Matzner et al (2017) analysed video data collected around a marine renewable energy device deployed in the Kvichak River in Alaska, to test underwater video cameras as a fish monitoring technique. Only on one occasion was an actual contact confirmed, and this was an adult fish making contact with the camera, rather than the turbine itself. Bevelhimer et al (2017) used multibeam hydro-acoustics to monitor fish passage at a tidal turbine in the East River, New York. The study found the density of fish in the sampled area when the turbine was absent was roughly twice the density observed when the turbine was in place, suggesting large-scale avoidance behaviour. Viehman and Zydlewski (2015) used acoustic cameras to observe fish interaction with a commercial-scale turbine in Cobscook Bay, Maine.

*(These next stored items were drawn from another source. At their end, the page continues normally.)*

(* ===== verification/Program.v ===== *)
(** * The whole program: [main] to its last line

    [Driver.main n] follows [main] (lines 147-208 of
    [src/gamepad_driver.c]) until it has completed [n] rounds of the
    loop.  Here [main_program fuel] is the function as written, the
    teardown after [while (1)] included (lines 210-213: [UI_DEV_DESTROY],
    the two [close]s, [return 0]); [while_true] follows the loop for
    [fuel] rounds and then reports the process as [Running].

    [safe P S D m] is a small program logic for safety over the
    platform monad: every log entry [m] appends satisfies [P], an exit
    status satisfies [S] and a result satisfies [D].  Its rules follow
    the monad's constructs and the system calls (hint database
    [safety], tactic [safe_solve]); each component of the driver is
    shown safe by them. *)

From Stdlib Require Import ZArith String Lia.
From stdpp Require Import base list strings.
From S2P Require Import Prelude Linux Platform CString Adc Config Gpio Emitter Driver.

Open Scope Z_scope.
Open Scope gamepad_scope.

(** ** The code after the loop *)

(** [ioctl(ufd, UI_DEV_DESTROY); close(ufd); close(spi_fd); return 0;] *)
Definition teardown (spi_fd ufd : Z) : M unit :=
  sys_ioctl ufd UI_DEV_DESTROY ;;
  sys_close ufd ;;
  sys_close spi_fd ;;
  exit_main 0.

(** [main] as written, with the loop followed for [fuel] rounds. *)
Definition main_program (fuel : nat) : M unit :=
  g <- load_config CONFIG_PATH globals_init ;;
  spi_fd <- sys_open SPI_PATH ;;
  if spi_fd <? 0 then sys_print "SPI open" ;; exit_main 1 else
  sys_ioctl spi_fd (SPI_IOC_WR_MAX_SPEED_HZ MAX_SPEED) ;;
  mfor (table g) (fun b => _ <- export_gpio (bc_gpio b) ;; ret tt) ;;
  ufd <- uinput_setup (table g) ;;
  while_true fuel (cycle spi_fd ufd (table g)) ;;
  teardown spi_fd ufd.

(** The log entry that destroys the virtual device. *)
Definition destroys (e : sysev) : bool :=
  match e with SysIoctl _ UI_DEV_DESTROY => true | _ => false end.

Definition keeps_device (e : sysev) : Prop := destroys e = false.

(** ** A program logic for safety *)

Definition safe {A} (P : sysev -> Prop) (S : Z -> Prop) (D : A -> Prop) (m : M A) : Prop :=
  forall w,
    match (m w).1 with
    | Done a => D a
    | Exited s => S s
    | _ => True
    end /\
    exists l, w_log (m w).2 = w_log w ++ l /\ Forall P l.

(** The postcondition that says nothing about a result. *)
Definition always {A} (_ : A) : Prop := True.

Section Rules.
Context (P : sysev -> Prop) (S : Z -> Prop).

Lemma safe_ret {A} (D : A -> Prop) a : D a -> safe P S D (ret a).
Proof. intros Ha w. split; [exact Ha|exists []; rewrite app_nil_r; done]. Qed.

Lemma safe_bind {A B} (D1 : A -> Prop) (D : B -> Prop) (m : M A) (k : A -> M B) :
  safe P S D1 m -> (forall a, D1 a -> safe P S D (k a)) -> safe P S D (bind m k).
Proof.
  intros Hm Hk w. unfold bind. destruct (Hm w) as [Ho (l1 & E1 & F1)].
  destruct (m w) as [[a| | |] w1]; simpl in *;
    [|split; [exact Ho|exists l1; done]..].
  destruct (Hk a Ho w1) as [Ho2 (l2 & E2 & F2)]. split; [exact Ho2|].
  exists (l1 ++ l2). rewrite E2, E1, <- app_assoc. split; [done|apply Forall_app; done].
Qed.

Lemma safe_exit {A} (D : A -> Prop) s : S s -> safe P S D (exit_main s).
Proof. intros Hs w. split; [exact Hs|exists []; rewrite app_nil_r; done]. Qed.

Lemma safe_undefined {A} (D : A -> Prop) why : safe P S D (undefined why).
Proof. intros w. split; [done|exists []; rewrite app_nil_r; done]. Qed.

Lemma safe_running {A} (D : A -> Prop) : safe P S D running.
Proof. intros w. split; [done|exists []; rewrite app_nil_r; done]. Qed.

(** The endless loop never completes: its result satisfies any [D]. *)
Lemma safe_while_true (D : unit -> Prop) fuel body :
  safe P S always body -> safe P S D (while_true fuel body).
Proof.
  intros Hb. induction fuel as [|fuel IH]; [apply safe_running|].
  apply (safe_bind always); [exact Hb|intros _ _; exact IH].
Qed.

Lemma safe_mfor {B} (l : list B) body :
  (forall b, safe P S always (body b)) -> safe P S always (mfor l body).
Proof.
  intros Hb. induction l as [|b l IH]; [apply safe_ret; exact I|].
  apply (safe_bind always); [apply Hb|intros _ _; exact IH].
Qed.

Lemma safe_mfoldl {A B} (body : A -> B -> M A) l acc :
  (forall a b, safe P S always (body a b)) -> safe P S always (mfoldl body l acc).
Proof.
  intros Hb. revert acc. induction l as [|b l IH]; intros acc; [apply safe_ret; exact I|].
  apply (safe_bind always); [apply Hb|intros a _; apply IH].
Qed.

(** One log entry, no exit: the shape of every system call. *)
Lemma safe_one_entry {A} (m : M A) :
  (forall w, exists e a, w_log (m w).2 = w_log w ++ [e] /\ (m w).1 = Done a /\ P e) ->
  safe P S always m.
Proof.
  intros Hm w. destruct (Hm w) as (e & a & Hw & Ha & He). rewrite Ha. split; [exact I|].
  exists [e]. split; [exact Hw|constructor; [exact He|constructor]].
Qed.

Ltac one_entry := intros HP; apply safe_one_entry; intros w; eexists _, _;
  (split; [reflexivity|split; [reflexivity|apply HP]]).

Lemma safe_sys_open path : (forall fd, P (SysOpen path fd)) -> safe P S always (sys_open path).
Proof.
  intros HP. apply safe_one_entry. intros w. unfold sys_open.
  destruct (env_open _ _ _); eexists _, _; (split; [reflexivity|split; [reflexivity|apply HP]]).
Qed.

Lemma safe_sys_close fd : P (SysClose fd) -> safe P S always (sys_close fd).
Proof. intros HP. apply safe_one_entry. intros w. exists (SysClose fd), tt. done. Qed.

Lemma safe_sys_access path : (forall ok, P (SysAccess path ok)) -> safe P S always (sys_access path).
Proof. one_entry. Qed.

Lemma safe_sys_read1 fd : (forall t r, P (SysRead t r)) -> safe P S always (sys_read1 fd).
Proof. one_entry. Qed.

Lemma safe_sys_write fd d : (forall t, P (SysWrite t d)) -> safe P S always (sys_write fd d).
Proof. one_entry. Qed.

Lemma safe_sys_ioctl fd r : (forall t, P (SysIoctl t r)) -> safe P S always (sys_ioctl fd r).
Proof. one_entry. Qed.

Lemma safe_sys_spi_message fd tr :
  (forall t r, P (SysSpiMessage t tr r)) -> safe P S always (sys_spi_message fd tr).
Proof. one_entry. Qed.

Lemma safe_sys_gettimeofday : (forall tv, P (SysGetTime tv)) -> safe P S always sys_gettimeofday.
Proof. one_entry. Qed.

Lemma safe_sys_usleep us : P (SysSleep us) -> safe P S always (sys_usleep us).
Proof. intros HP. apply safe_one_entry. intros w. exists (SysSleep us), tt. done. Qed.

Lemma safe_sys_print str : P (SysPrint str) -> safe P S always (sys_print str).
Proof. intros HP. apply safe_one_entry. intros w. exists (SysPrint str), tt. done. Qed.

Lemma safe_sys_fopen_read path :
  (forall ok, P (SysFopen path ok)) -> safe P S always (sys_fopen_read path).
Proof. one_entry. Qed.

End Rules.

Create HintDb safety.
#[export] Hint Resolve safe_exit safe_undefined safe_running safe_sys_open safe_sys_close
  safe_sys_access safe_sys_read1 safe_sys_write safe_sys_ioctl safe_sys_spi_message
  safe_sys_gettimeofday safe_sys_usleep safe_sys_print safe_sys_fopen_read : safety.
#[export] Hint Extern 1 (always _) => exact I : safety.
#[export] Hint Extern 1 (keeps_device _) => reflexivity : safety.

(** Decompose a program along its binds, branches and loops; the leaves
    are system calls and exits, whose side conditions on the log entry
    are closed by computation. *)
Ltac safe_solve :=
  repeat (cbv zeta;
    match goal with
    | |- safe _ _ _ (bind (while_true _ _) _) =>
        apply (safe_bind _ _ (fun _ => False)); [apply safe_while_true|intros ? []]
    | |- safe _ _ _ (bind _ _) => apply (safe_bind _ _ always); [|intros ? _]
    | |- safe _ _ _ (ret _) => apply safe_ret; try exact I
    | |- safe _ _ _ (mfor _ _) => apply safe_mfor; intros ?
    | |- safe _ _ _ (mfoldl _ _ _) => apply safe_mfoldl; intros ? ?
    | |- safe _ _ _ (match ?x with _ => _ end) => destruct x
    | |- safe _ _ _ _ => solve [eauto with safety]
    end).

(** ** Every component leaves the device alone *)

Section Components.
Context (S : Z -> Prop).

Lemma safe_load_config path g : safe keeps_device S always (load_config path g).
Proof. unfold load_config, config_line. safe_solve. Qed.

Lemma safe_export_gpio gpio : safe keeps_device S always (export_gpio gpio).
Proof. unfold export_gpio. safe_solve. Qed.

Lemma safe_uinput_setup btns : safe keeps_device S always (uinput_setup btns).
Proof. unfold uinput_setup. safe_solve. Qed.

Lemma safe_cycle spi_fd ufd btns : safe keeps_device S always (cycle spi_fd ufd btns).
Proof. unfold cycle, read_adc, read_gpio, emit. safe_solve. Qed.

End Components.

#[export] Hint Resolve safe_load_config safe_export_gpio safe_uinput_setup safe_cycle : safety.

(** C8: the teardown after [while (1)] is dead code: on every run, for
    any number of rounds, no log entry destroys the virtual device,
    [main] never returns, and the only exit is [return 1] when the SPI
    device does not open. *)
Theorem main_program_never_tears_down fuel :
  safe keeps_device (fun s => s = 1) (fun _ => False) (main_program fuel).
Proof. unfold main_program, teardown. safe_solve. Qed.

The study found that fish were less likely to enter the turbine when it was rotating than when it was not. In addition, the probability of fish entering the turbine was higher at night than during the day and this difference was greater for small fish than larger fish. Similarly, studies on fish behaviour around a vertical axis hydrokinetic rotor (Hammar et al 2013) found that fish reduced their movement through the area when the rotor was present. In addition, fish that passed the rotor avoided the near-field area, with larger fish particularly cautious of the rotor. Berry et al (2019) studied the response of juvenile Atlantic salmon and sea trout to a hydrokinetic turbine in an experimental set up. No direct collisions were observed in the study and it was found that sea trout were less likely to pass the turbine than salmon. In addition, both species preferentially passed around the turbine rather than passing through the turbine.

In order to help inform and improve encounter probability and collision risk models, to better understand potential interactions between fish and tidal devices, further information on the behaviour of fish around devices needs to be collected. Recently (or yet to be) developed echosounder and camera data processing algorithms and suitable software and process to automate data analysis are expected to facilitate progress in this context (Fraser et al 2017, Viehman et al 2020, Sparling et al 2020, Hutchison et al 2020c).

It should be noted that to date the majority of research has been focused on the effects on individual fish and individual turbines. Future studies should examine the impacts of MRE arrays, as these may have implications substantially different from those of single devices (Sparling et al 2020). For example, arrays comprising multiple turbines may restrict fish movements, particularly for large species, with possible effects on habitat connectivity (Hammer et al 2013).

In addition, as the industry develops there is a need to consider potential community-level effects. The distribution of fish is likely to drive the foraging behaviour of larger predators and will likely influence risks to other species (Fraser et al 2018, Williamson et al 2019, Whitton et al 2020).

Next steps in research

The literature review presented above indicates that only few observations have shown fish in contact with turbines, and collisions or even close encounters are considered to be rare. However, only limited monitoring and field data have been collected to date. Furthermore, the majority of existing studies have been focused on the effects of individual devices rather than on the impact from arrays and little attention has been given to potential community level effects. With this in mind, the following steps are recommended to address current knowledge gaps:

  • Monitoring and collection of field data and improvement of existing data analysis tools (i.e. processing algorithms and software and tools to automate data analysis).
  • Development of fish collision risk models which incorporates relevant behavioural information as information becomes available.
  • Strategic research to investigate the impact of MRE arrays both at population and community level.